(** A round of the control loop takes a frame and loses nothing. *)
Lemma arriving_round c ds fs rest w : arriving c ds fs rest w ->
  exists o t', round w = Ok (o, with_in t' (tail w.(w_in)) w) /\
    match fs with [] => ended c ds t' | _ :: fs => arriving c ds fs rest (with_in t' (tail w.(w_in)) w) end.
Proof.
  intros (q & -> & Hl & Hf & Hn & E). destruct fs as [|f fs].
  - destruct (disconnect_handle (w_now w) c q _ Hl) as (t' & o & Eh & He & _). exists (Some o), t'. rewrite (round_frame _ _ _ _ _ E Eh (proj1 (proj2 Hl))), E.
    unfold payloads. cbn. by rewrite app_nil_r.
  - apply Forall_cons_1 in Hf as [[Hq|(d & -> & Hd)] Hf].
    + destruct (quiet_handle (w_now w) f c q _ Hl Hq) as (t' & o & Eh & Hl'). exists (Some o), t'. rewrite (round_frame _ _ _ _ _ E Eh (proj1 (proj2 Hl))), E.
      split; [done|]. exists q. unfold payloads in *. cbn [omap list_omap] in *. by rewrite (quiet_payload f Hq) in *.
    + destruct (data_handle (w_now w) d c q _ Hl Hd) as (t' & Eh & Hl').
      { change (payloads (dFrame (str "ARQ") d :: fs)) with (d :: payloads fs) in Hn. rewrite length_app in Hn. cbn [length] in Hn. lia. }
      exists (Some None), t'. rewrite (round_frame _ _ _ _ _ E Eh (proj1 (proj2 Hl))), E. split; [done|]. exists (q ++ [d]). rewrite <- app_assoc. done.
Qed.
(** A client after the frame: with it in its channel, unless it does not want
    it or is done. *)
Definition served (c : framesReq) : framesReq :=
  if Want c.(filter) f && negb (sel c)
  then mkReq c.(filter) c.(once) c.(req_done) (c.(resp) ++ [f]) c.(resp_closed) else c.
Definition stays (c : framesReq) : bool := negb (Want c.(filter) f) || (negb (sel c) && negb c.(once)).
Definition closed_req (c : framesReq) : framesReq := mkReq c.(filter) c.(once) c.(req_done) c.(resp) true.

Lemma serve_loop_partition fuel front cs gone :
  Forall (fun c => c.(resp_closed) = false) cs -> (length cs < fuel)%nat ->
  serve_loop sel f fuel (zlen front) (front ++ cs) gone
  = Ok (front ++ (served <$> List.filter stays cs),
        gone ++ ((fun c => closed_req (served c)) <$> List.filter (fun c => negb (stays c)) cs)).
Proof.
  intros Hc. revert fuel front gone. induction Hc as [|c cs Hr Hc IH]; intros fuel front gone Hf;
    (destruct fuel as [|fuel]; [cbn in Hf; lia|]); cbn [serve_loop].
  { rewrite app_nil_r, Z.ltb_irrefl. cbn [List.filter fmap list_fmap]. by rewrite !app_nil_r. }
  rewrite zlen_app, zlen_cons. pose proof (zlen_nonneg cs). pose proof (zlen_nonneg front).
  destruct (Z.ltb_spec (zlen front) (zlen front + (1 + zlen cs))); [|lia].
  assert (Hi : forall A (l k : list A) x, idx (l ++ x :: k) (zlen l) = Ok x).
  { intros A l k x. unfold idx, zlen. destruct (Z.ltb_spec (Z.of_nat (length l)) 0); [lia|].
    by rewrite Nat2Z.id, lookup_app_r, Nat.sub_diag. }
  assert (Hu : forall x, upd (front ++ c :: cs) (zlen front) x = Ok (front ++ x :: cs)).
  { intros x. unfold upd. rewrite zlen_app, zlen_cons. destruct (Z.ltb_spec (zlen front) 0); [lia|].
    destruct (Z.leb_spec (zlen front + (1 + zlen cs)) (zlen front)); [lia|]. cbn [orb]. unfold zlen.
    by rewrite Nat2Z.id, insert_app_r_alt, Nat.sub_diag. }
  assert (Hn : forall x, zlen front + 1 = zlen (front ++ [x : framesReq])) by (intros; by rewrite zlen_app).
  assert (Ha : forall x, front ++ x :: cs = (front ++ [x]) ++ cs) by (intros; by rewrite <- app_assoc).
  assert (Hk : forall x, x = served c -> serve_loop sel f fuel (zlen front + 1) (front ++ x :: cs) gone
    = Ok (front ++ (served <$> c :: List.filter stays cs),
          gone ++ ((fun c => closed_req (served c)) <$> List.filter (fun c => negb (stays c)) cs))).
  { intros x ->. rewrite (Hn (served c)), Ha, IH by (cbn in Hf; lia). by rewrite <- app_assoc. }
  assert (Hd : forall x, x = closed_req (served c) ->
    serve_loop sel f fuel (zlen front - 1 + 1) (take (Z.to_nat (zlen front)) (front ++ c :: cs)
      ++ drop (Z.to_nat (zlen front + 1)) (front ++ c :: cs)) (gone ++ [x])
    = Ok (front ++ (served <$> List.filter stays cs),
          gone ++ ((fun c => closed_req (served c)) <$> c :: List.filter (fun c => negb (stays c)) cs))).
  { intros x ->. replace (zlen front - 1 + 1) with (zlen front) by lia.
    replace (Z.to_nat (zlen front)) with (length front) by (unfold zlen; lia).
    replace (Z.to_nat (zlen front + 1)) with (length front + 1)%nat by (unfold zlen; lia).
    rewrite take_app_length, drop_app_add. cbn [drop]. rewrite IH by (cbn in Hf; lia). by rewrite <- app_assoc. }
  clear IH Hn Ha. rewrite Hi, bind_Ok. cbn [List.filter].
  assert (Es : stays c = negb (Want (filter c) f) || (negb (sel c) && negb (once c))) by done.
  assert (Ev : served c = if Want (filter c) f && negb (sel c)
    then mkReq (filter c) (once c) (req_done c) (resp c ++ [f]) (resp_closed c) else c) by done.
  rewrite Es. destruct (Want (filter c) f); cbn [negb orb andb] in *; [|by rewrite Hk].
  destruct (sel c); cbn [negb andb] in *.
  - rewrite Hr. apply Hd. by rewrite Ev.
  - destruct (once c) eqn:Eo; cbn [negb] in *.
    + cbn [resp_closed]. rewrite Hr. apply Hd. by rewrite Ev.
    + rewrite Hu, bind_Ok. apply Hk. by rewrite Ev.
Qed.
End serve_partition.

(** A frame goes to every client that wants it, once and in the order they came;
    the clients that wanted a single frame and the cancelled ones are closed and
    removed, and no other. *)
Theorem serve_is_partition (sel : framesReq -> bool) (f : agw_frame) (cs : list framesReq) :
  Forall (fun c => c.(resp_closed) = false) cs ->
  serve sel f cs = Ok (served sel f <$> List.filter (stays sel f) cs,
    (fun c => closed_req (served sel f c)) <$> List.filter (fun c => negb (stays sel f c)) cs).
Proof. intros H. exact (serve_loop_partition sel f (S (length cs)) [] cs [] H ltac:(lia)). Qed.

Lemma serve_is_partition_witness :
  let cs := [newFramesReq (mkFilter [kindConnectedData] None no_call no_call) false;
             newFramesReq (mkFilter [kindDisconnect] None no_call no_call) true] in
  let f := disconnectFrame (str "LA1B") (str "LA5NTA") 0 in
  serve (fun c => c.(req_done)) f cs
  = Ok (served req_done f <$> List.filter (stays req_done f) cs,
        (fun c => closed_req (served req_done f c)) <$> List.filter (fun c => negb (stays req_done f c)) cs).
Proof. intros cs f. apply (serve_is_partition req_done f cs). repeat constructor. Defined.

(DESCRIPTION OF THE TASK) Filter the records above for the string "assert" and copy each matching line.

(EXERCISE RESPONSE)
  assert (Hi : forall A (l k : list A) x, idx (l ++ x :: k) (zlen l) = Ok x).
  assert (Hu : forall x, upd (front ++ c :: cs) (zlen front) x = Ok (front ++ x :: cs)).
  assert (Hn : forall x, zlen front + 1 = zlen (front ++ [x : framesReq])) by (intros; by rewrite zlen_app).
  assert (Ha : forall x, front ++ x :: cs = (front ++ [x]) ++ cs) by (intros; by rewrite <- app_assoc).
  assert (Hk : forall x, x = served c -> serve_loop sel f fuel (zlen front + 1) (front ++ x :: cs) gone
  assert (Hd : forall x, x = closed_req (served c) ->
  assert (Es : stays c = negb (Want (filter c) f) || (negb (sel c) && negb (once c))) by done.
  assert (Ev : served c = if Want (filter c) f && negb (sel c)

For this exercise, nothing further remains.